● Goal of the exercise
Within the entries below, the lines from the one with "exists L, ledger" through the one with "intros f F." are to be set down exactly, both ends kept.

● Collected data
+---+

Theorem a_refresh_catches_up_witness :
  (exists h', RefreshUsage by_one meanwhile 3 0 (new_handle "lead" "s-1") = Some (h', true)
    /\ h_err h' = false /\ h_calls h' !! call_key an_end = Some an_end)
  /\ exists h', RefreshUsage by_one (fun _ _ => []) 3 0 a_failed_handle = Some (h', false).
Proof.
  assert (honest "lead" "s-1" a_journal by_one) as Hon.
  { intros k after _. exists 1%nat. split; [reflexivity|]. split; [vm_compute; discriminate|lia]. }
  assert (forall k i, Forall (of_session "s-1" a_journal) (meanwhile k i)) as Li.
  { intros k i. constructor; [split; [discriminate|]; right; left|]. constructor; [reflexivity|constructor]. }
  split.
  - destruct (a_refresh_catches_up "lead" "s-1" a_journal by_one meanwhile (new_handle "lead" "s-1") a_journal_is eq_refl eq_refl Hon Li)
      as [(h' & R & E & _ & _ & K) _].
    { split; [split; [reflexivity|by right|reflexivity|intros k g L; discriminate L]|reflexivity|split; vm_compute; discriminate|].
      intros f F L. unfold a_journal in F. rewrite !elem_of_cons in F. destruct F as [-> |[-> |F]]; [by vm_compute in L..|by apply elem_of_nil in F]. }
    exists h'. split; [exact R|]. split; [exact E|]. destruct (K an_end) as [_ Q]; [right; left|]. apply Q. discriminate.
  - destruct (a_refresh_catches_up "lead" "s-1" a_journal by_one meanwhile a_failed_handle a_journal_is eq_refl eq_refl Hon Li) as [_ B].
    apply (B eq_refl); split; vm_compute; [discriminate|reflexivity].
Defined.

(** A handle that was repointed to a new session after it read two facts of the old one
    skips as many of the new, without an error. *)
Definition of_the_next (f : UsageFact) : UsageFact := f <| fact_SessionID := "s-2" |>.
Example a_moved_handle_misses_calls :
  let asks : nat -> Z -> option UsagePage := fun _ after => Some (page_of "lead" "s-2" (of_the_next <$> a_journal) after 256) in
  let r := h ← fst <$> RefreshUsage by_one (fun _ _ => []) 3 0 (new_handle "lead" "s-1");
           RefreshUsage asks (fun _ _ => []) 3 0 (act h (Repointed "s-2")) in
  (fun r => (r.2, h_calls r.1 !! call_key (of_the_next a_start), h_cursor r.1)) <$> r = Some (true, None, 2%Z).
Proof. vm_compute. reflexivity. Qed.

Definition some_batches : list batch := [(always, [an_end]); (always, [a_start; an_end])].

Theorem a_ledger_is_its_journal_witness :
  exists L, ledger L (publish_batches some_batches no_rows) /\ NoDup L /\ a_start ∈ L /\ an_end ∈ L.
Proof.
  destruct (a_ledger_is_its_journal some_batches) as [_ J].
  - constructor; [constructor; [exact end_plain|constructor]|]. constructor; [|constructor].
    constructor; [exact start_plain|]. constructor; [exact end_plain|constructor].
  - destruct (J "lead" "s-1" a_journal a_journal_is) as (L & Fa & Nd & I & _).
    + intros b [-> |[-> |B]%elem_of_cons]%elem_of_cons; [..|by apply elem_of_nil in B]; (split; [reflexivity|]); intros f F.
      * apply list_elem_of_singleton in F as ->. right. left.
      * exact F.
    + exists L. split; [exact Fa|]. split; [exact Nd|]. split; apply I; (exists (always, [a_start; an_end]); split; [right; left|]); [left|right; left].
Defined.

Definition a_receipt : RequestReceipt :=
  MkRequestReceipt "r-1" "s-1" "lead" ReceiptStarted "a-1" (Some ["t-1"]) "" "" "1" "5".
Definition a_table : UsageDB := (PublishReceipt true a_receipt no_rows).1.

Theorem settling_leaves_nothing_started_witness :
  let w := SettleStartedObligations (fun _ => true) SidecarExitReceiptReason 9 (Some ((started_keys a_table).*2)) a_table in
  w.2 = true /\ (forall k r, ud_receipts w.1 !! k = Some r -> rw_state r <> ReceiptStarted)
  /\ exists r r', ud_receipts a_table !! receipt_key a_receipt = Some r /\ ud_receipts w.1 !! receipt_key a_receipt = Some r'
       /\ settled SidecarExitReceiptReason 9 r r'.
Proof.
  assert (c_plain RequestReceipt_json a_receipt) as P.
  { assert (c_plain (slice text) (Some ["t-1"])) by (constructor; [reflexivity|constructor]).
    unfold RequestReceipt_json, struct, c_plain, RequestReceipt_fields. plain. }
  assert (receipts_held a_table) as Hd by (apply PublishReceipt_spec; [exact P|]; intros k r L; discriminate L).
  assert (to_utf8 SidecarExitReceiptReason = SidecarExitReceiptReason) as U by (vm_compute; reflexivity).
  destruct (settling_leaves_nothing_started (fun _ => true) SidecarExitReceiptReason 9 _ a_table Hd U (Permutation_refl _)) as (_ & _ & C & D & R).
  cbv zeta. assert ((SettleStartedObligations (fun _ => true) SidecarExitReceiptReason 9 (Some ((started_keys a_table).*2)) a_table).2 = true) as W
    by (vm_compute; reflexivity).
  split; [exact W|]. split; [exact (D W)|].
  destruct (ud_receipts a_table !! receipt_key a_receipt) as [r|] eqn:L; [|vm_compute in L; discriminate L].
  assert (rw_state r = ReceiptStarted) as S by (vm_compute in L; injection L as <-; reflexivity).
  destruct (C _ _ L S) as (r' & L' & [[_ F]|St]); [rewrite W in F; discriminate F|].
  exists r, r'. split; [reflexivity|]. split; [exact L'|exact St].
Defined.

(** The receipt after it was settled at 9, and by a clock that is behind its last update. *)
Example a_settled_receipt :
  (fun now => (ud_receipts (SettleStartedObligations (fun _ => true) SidecarExitReceiptReason now (Some ((started_keys a_table).*2)) a_table).1
     !! receipt_key a_receipt) ≫= (fun r => of_json RequestReceipt_json (rw_json r))) <$> [9%Z; 2%Z]
  = [Some (MkRequestReceipt "r-1" "s-1" "lead" "cancelled" "a-1" (Some ["t-1"]) "cancellation" "sidecar exited" "1" "9");
     Some (MkRequestReceipt "r-1" "s-1" "lead" "cancelled" "a-1" (Some ["t-1"]) "cancellation" "sidecar exited" "1" "6")].
Proof. vm_compute. reflexivity. Qed.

+---+

● Solution to the exercise
  exists L, ledger L (publish_batches some_batches no_rows) /\ NoDup L /\ a_start ∈ L /\ an_end ∈ L.
Proof.
  destruct (a_ledger_is_its_journal some_batches) as [_ J].
  - constructor; [constructor; [exact end_plain|constructor]|]. constructor; [|constructor].
    constructor; [exact start_plain|]. constructor; [exact end_plain|constructor].
  - destruct (J "lead" "s-1" a_journal a_journal_is) as (L & Fa & Nd & I & _).
    + intros b [-> |[-> |B]%elem_of_cons]%elem_of_cons; [..|by apply elem_of_nil in B]; (split; [reflexivity|]); intros f F.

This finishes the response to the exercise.